Since decades, neonatal screening has been considered an uncontroversial public health programme. Most industrialised countries screen for some diseases like phenylketonuria (PKU) and congenital hypothyroidism. These conditions can be relatively well treated, either in the form of dietary restrictions, or by supplementing the children with the substances (hormones) of which they are deficient. With introduction of tandem mass spectrometry as method in population based newborn screening, it is now possible to detect a large number of disorders in a single process by using the same dried blood spot specimen collected through routine newborn screening. This implies that screening programmes can be expanded at relatively little cost.

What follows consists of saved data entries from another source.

(** ** Truncation *)

Definition truncate_locked (self : DurableJournalFile) (clean_len : Z) : io ControlPlaneError () :=
  base_offset ← read_file_base_offset_unlocked self;
  _ ← lift (guard_err (clean_len <? base_offset)
              (protocol_error (CleanLengthBeforeBase clean_len base_offset)));
  _ ← io_map_err (Io (open_for_tail_truncation (contexts self))) (open_existing (path self));
  physical_len ← lift (ok_or (checked_add (Z.of_nat (header_len (format self))) (clean_len - base_offset))
                         (protocol_error PhysicalLengthOverflows));
  _ ← io_map_err (Io (truncate_torn_tail (contexts self))) (set_len (path self) physical_len);
  _ ← io_map_err (Io (sync_truncated_tail (contexts self))) (sync_all (path self));
  sync_parent (path self).

Definition truncate_to_clean_len (self : DurableJournalFile) (clean_len : Z) : io ControlPlaneError () :=
  _ ← lock;
  guarded (truncate_locked self clean_len).

(** ** Replacing the file *)

(** The common end of compaction and replacement: write the new contents to the
    temporary file, sync it, rename it over the journal, sync the directory. *)
Definition commit_file (self : DurableJournalFile) (compacted : list byte) : io ControlPlaneError () :=
  let tmp_path := tmp_path self in
  _ ← io_map_err (Io (create_compacted_temp (contexts self))) (create tmp_path);
  _ ← io_map_err (Io (write_compacted_temp (contexts self))) (write_all tmp_path compacted);
  _ ← record (RecordCompactionBytes (Z.of_nat (length compacted)));
  file_sync_result ← attempt (io_map_err (Io (sync_compacted_temp (contexts self))) (sync_all tmp_path));
  _ ← record RecordCompactionFileSync;
  _ ← lift file_sync_result;
  _ ← io_map_err (Io (commit_compacted (contexts self))) (rename tmp_path (path self));
  directory_sync_result ← attempt (sync_parent (path self));
  _ ← record RecordCompactionDirectorySync;
  lift directory_sync_result.

Definition compact_through_locked (self : DurableJournalFile) (replay_offset : Z) : io ControlPlaneError () :=
  bytes ← io_catch (bytes ← read (path self); mret (Some bytes)) (fun source =>
    match source with
    | NotFound => mret None
    | Other => raise (Io (read_for_compaction (contexts self)) source)
    end);
  match bytes with
  | None => if replay_offset =? 0 then mret ()
            else raise (protocol_error (CompactionOffsetNoFile replay_offset))
  | Some [] => if replay_offset =? 0 then mret ()
               else raise (protocol_error (CompactionOffsetEmptyFile replay_offset))
  | Some bytes =>
      '(base_offset, header_len) ← lift (decode_file_header self bytes);
      _ ← lift (guard_err (replay_offset <? base_offset)
                  (protocol_error (CompactionOffsetBeforeBase replay_offset base_offset)));
      relative_offset ← lift (ok_or (usize_try_from (replay_offset - base_offset))
                                (protocol_error CompactionOffsetExceedsUsize));
      suffix_start ← lift (ok_or (checked_add (Z.of_nat header_len) relative_offset)
                             (protocol_error CompactionOffsetOverflows));
      _ ← lift (guard_err (Z.of_nat (length bytes) <? suffix_start)
                  (protocol_error (CompactionOffsetExceedsLength replay_offset
                     (Z.of_nat (length bytes) - Z.of_nat header_len) base_offset)));
      if replay_offset =? base_offset then mret () else
      let suffix := drop (Z.to_nat suffix_start) bytes in
      compacted ← lift (encode_file_bytes self replay_offset suffix);
      commit_file self compacted
  end.
(* ===== verification/JournalOwners.v ===== *)
(** The two journals of the control plane: the command journal of the
    single-authority store (crates/storage/src/control_plane/single_authority.rs)
    and the write-ahead log of the Raft store
    (crates/storage/src/control_plane_raft.rs), with their formats, their I/O
    contexts and their observers, and the CRC-64 of the checksum crate as the
    checksum of the header. *)

From stdpp Require Import gmap strings.
From S2P Require Import Prelude Crc Clmul Crc64 Crc64Api Journal.

Local Open Scope Z_scope.

(** The CRC-64 of the checksum crate, whatever the processor and the address of
    the buffer *)
#[global, program] Instance crc64_checksum (arch : Clmul.target_arch) (cpu : Clmul.cpu_features) (addr : Z) :
  Checksum64 := {
  checksum64 E := Crc64Api.checksum arch cpu addr;
  checksum64_value := Crc64.crc64_reference 0
}.
Next Obligation. intros. apply Crc64Api.extend_spec, Crc64Api.word_0. Qed.
Next Obligation. intros. apply (Crc64.word_reference 0), Crc64Api.word_0. Qed.
Next Obligation.
  intros arch cpu addr pre b1 b2 post Hl H8 Hne H. apply Hne. revert H.
  apply (Crc.crc_extend_burst 64 Crc64.POLY);
    [lia|apply Crc64.word_POLY|reflexivity|apply Crc64Api.word_0|exact Hl|lia].
Qed.

(** Opening and syncing a directory only makes I/O calls. *)
Lemma sync_directory_quiet (f : ErrorKind -> ControlPlaneError) dir w :
  let '(r, w') := io_map_err f (sync_directory dir) w in
  files w' = files w /\ poisoned w' = poisoned w /\ r <> Panic /\
  (faultless w -> r = Ok () /\ faultless w').
Proof.
  unfold io_map_err, sync_directory, mbind, io_bind, syscall, faultless.
  destruct (script w) as [|[n|] [|[m|] s]] eqn:Hs; simpl; rewrite ?Hs; simpl;
    rewrite ?Hs, ?list.Forall_cons; naive_solver.
Qed.

(** The directory of a path, the current one for a bare name *)
Definition state_parent (p : PathBuf) : string :=
  if decide (parent p = ""%string) then "."%string else parent p.

(** * The single-authority store *)
Module SingleAuthority.

Definition SINGLE_AUTHORITY_JOURNAL_FILE_MAGIC : list byte := String.list_byte_of_string "ARGCPSJL".
Definition SINGLE_AUTHORITY_JOURNAL_FILE_VERSION : Z := 2.

(** [path] with [.journal] appended *)
Definition single_authority_journal_path (p : PathBuf) : PathBuf :=
  MkPathBuf (parent p)
    match file_name p with
    | Utf8 name => Utf8 (name +:+ ".journal")
    | NonUtf8 name => NonUtf8 (name +:+ ".journal")
    end.

(** The journal [with_checkpoint_policy] makes *)
Definition journal (p : PathBuf) (pid : string) : Journal.DurableJournalFile :=
  Journal.MkFile (single_authority_journal_path p)
    (Journal.MkFormat SINGLE_AUTHORITY_JOURNAL_FILE_MAGIC SINGLE_AUTHORITY_JOURNAL_FILE_VERSION
       "single-authority control-plane journal")
    {|
      Journal.create_directory := "create single-authority control-plane journal directory";
      Journal.open_for_append := "open single-authority control-plane journal for append";
      Journal.write_frame_length := "write single-authority control-plane journal frame length";
      Journal.write_frame := "write single-authority control-plane journal frame";
      Journal.sync_file := "sync single-authority control-plane journal";
      Journal.stat_for_status := "stat single-authority control-plane journal";
      Journal.open_for_replay := "open single-authority control-plane journal for replay";
      Journal.read_for_replay := "read single-authority control-plane journal";
      Journal.open_for_tail_truncation :=
        "open single-authority control-plane journal for tail truncation";
      Journal.truncate_torn_tail := "truncate torn single-authority control-plane journal tail";
      Journal.sync_truncated_tail := "sync truncated single-authority control-plane journal tail";
      Journal.read_for_compaction := "read single-authority control-plane journal for compaction";
      Journal.create_compacted_temp := "create compacted single-authority control-plane journal";
      Journal.write_compacted_temp := "write compacted single-authority control-plane journal";
      Journal.sync_compacted_temp := "sync compacted single-authority control-plane journal";
      Journal.commit_compacted := "commit compacted single-authority control-plane journal";
      Journal.stat_before_append := "stat single-authority control-plane journal before append";
      Journal.write_file_header := "write single-authority control-plane journal header";
      Journal.open_file_header := "open single-authority control-plane journal header";
      Journal.read_file_header := "read single-authority control-plane journal header"
    |}%string
    pid.

(** [before_file_sync] does nothing outside of tests. *)
Definition before_file_sync (p : PathBuf) : io ControlPlaneError () := mret ().

Definition sync_parent (p : PathBuf) : io ControlPlaneError () :=
  io_map_err (Io "sync single-authority control-plane journal directory")
    (sync_directory (state_parent p)).

#[program] Definition SingleAuthorityJournalObserver : DurableJournalObserver := {|
  Journal.before_file_sync := before_file_sync;
  Journal.sync_parent := sync_parent
|}.
Next Obligation. intros p w. done. Qed.
Next Obligation. intros p w. apply sync_directory_quiet. Qed.

End SingleAuthority.

(** * The Raft write-ahead log *)
Module RaftWal.

Definition CONTROL_PLANE_RAFT_WAL_FILE_MAGIC : list byte :=
  String.list_byte_of_string "ARGMINCPRAFTWALFILE".
Definition CONTROL_PLANE_RAFT_WAL_FILE_VERSION : Z := 2.

Definition CONTROL_PLANE_RAFT_WAL_JOURNAL_FORMAT : Journal.DurableJournalFormat :=
  Journal.MkFormat CONTROL_PLANE_RAFT_WAL_FILE_MAGIC CONTROL_PLANE_RAFT_WAL_FILE_VERSION
    "control-plane OpenRaft WAL".

Definition CONTROL_PLANE_RAFT_WAL_IO_CONTEXTS : Journal.DurableJournalIoContexts := {|
  Journal.create_directory := "create control-plane OpenRaft WAL directory";
  Journal.open_for_append := "open control-plane OpenRaft WAL for append";
  Journal.write_frame_length := "write control-plane OpenRaft WAL frame length";
  Journal.write_frame := "write control-plane OpenRaft WAL frame";
  Journal.sync_file := "sync control-plane OpenRaft WAL";
  Journal.stat_for_status := "stat control-plane OpenRaft WAL for status";
  Journal.open_for_replay := "open control-plane OpenRaft WAL for replay";
  Journal.read_for_replay := "read control-plane OpenRaft WAL";
  Journal.open_for_tail_truncation := "open control-plane OpenRaft WAL for tail truncation";
  Journal.truncate_torn_tail := "truncate torn control-plane OpenRaft WAL tail";
  Journal.sync_truncated_tail := "sync truncated control-plane OpenRaft WAL";
  Journal.read_for_compaction := "read control-plane OpenRaft WAL for compaction";
  Journal.create_compacted_temp := "create compacted control-plane OpenRaft WAL temp file";
  Journal.write_compacted_temp := "write compacted control-plane OpenRaft WAL temp file";
  Journal.sync_compacted_temp := "sync compacted control-plane OpenRaft WAL temp file";
  Journal.commit_compacted := "commit compacted control-plane OpenRaft WAL";
  Journal.stat_before_append := "stat control-plane OpenRaft WAL before append";
  Journal.write_file_header := "write control-plane OpenRaft WAL file header";
  Journal.open_file_header := "open control-plane OpenRaft WAL header";
  Journal.read_file_header := "read control-plane OpenRaft WAL header"
|}%string.

(** Does nothing outside of
    tests. *)
Definition inject_control_plane_raft_wal_file_sync_failure (p : PathBuf) : io ControlPlaneError () := mret ().

Definition sync_control_plane_raft_wal_parent (p : PathBuf) : io ControlPlaneError () :=
  io_map_err (Io "sync control-plane OpenRaft WAL directory") (sync_directory (state_parent p)).

#[program] Definition ControlPlaneRaftWalObserver : DurableJournalObserver := {|
  Journal.before_file_sync := inject_control_plane_raft_wal_file_sync_failure;
  Journal.sync_parent := sync_control_plane_raft_wal_parent
|}.
Next Obligation. intros p w. done. Qed.
Next Obligation. intros p w. apply sync_directory_quiet. Qed.

End RaftWal.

In some countries, like the Netherlands, the screening program is expanded but only with diseases that are relatively well treatable, like MCAD deficiency and homocystinuria. Some professionals and patient groups argue however that parents must be given the right to receive information about other (non-treatable) diseases as well. Early detection of such diseases (e.g. Duchenne muscular dystrophy) will not improve a child's prognosis, but the information can still be very important for parents, and it can be easily retrieved from the mass spectrometer. This paper explains the moral implications of such a policy, and argues that giving all parents a choice of screening options, including screening for untreatable conditions, may undermine the newborn screening program. Interestingly, giving parents a choice may be a paternalistic policy that can hardly be justified.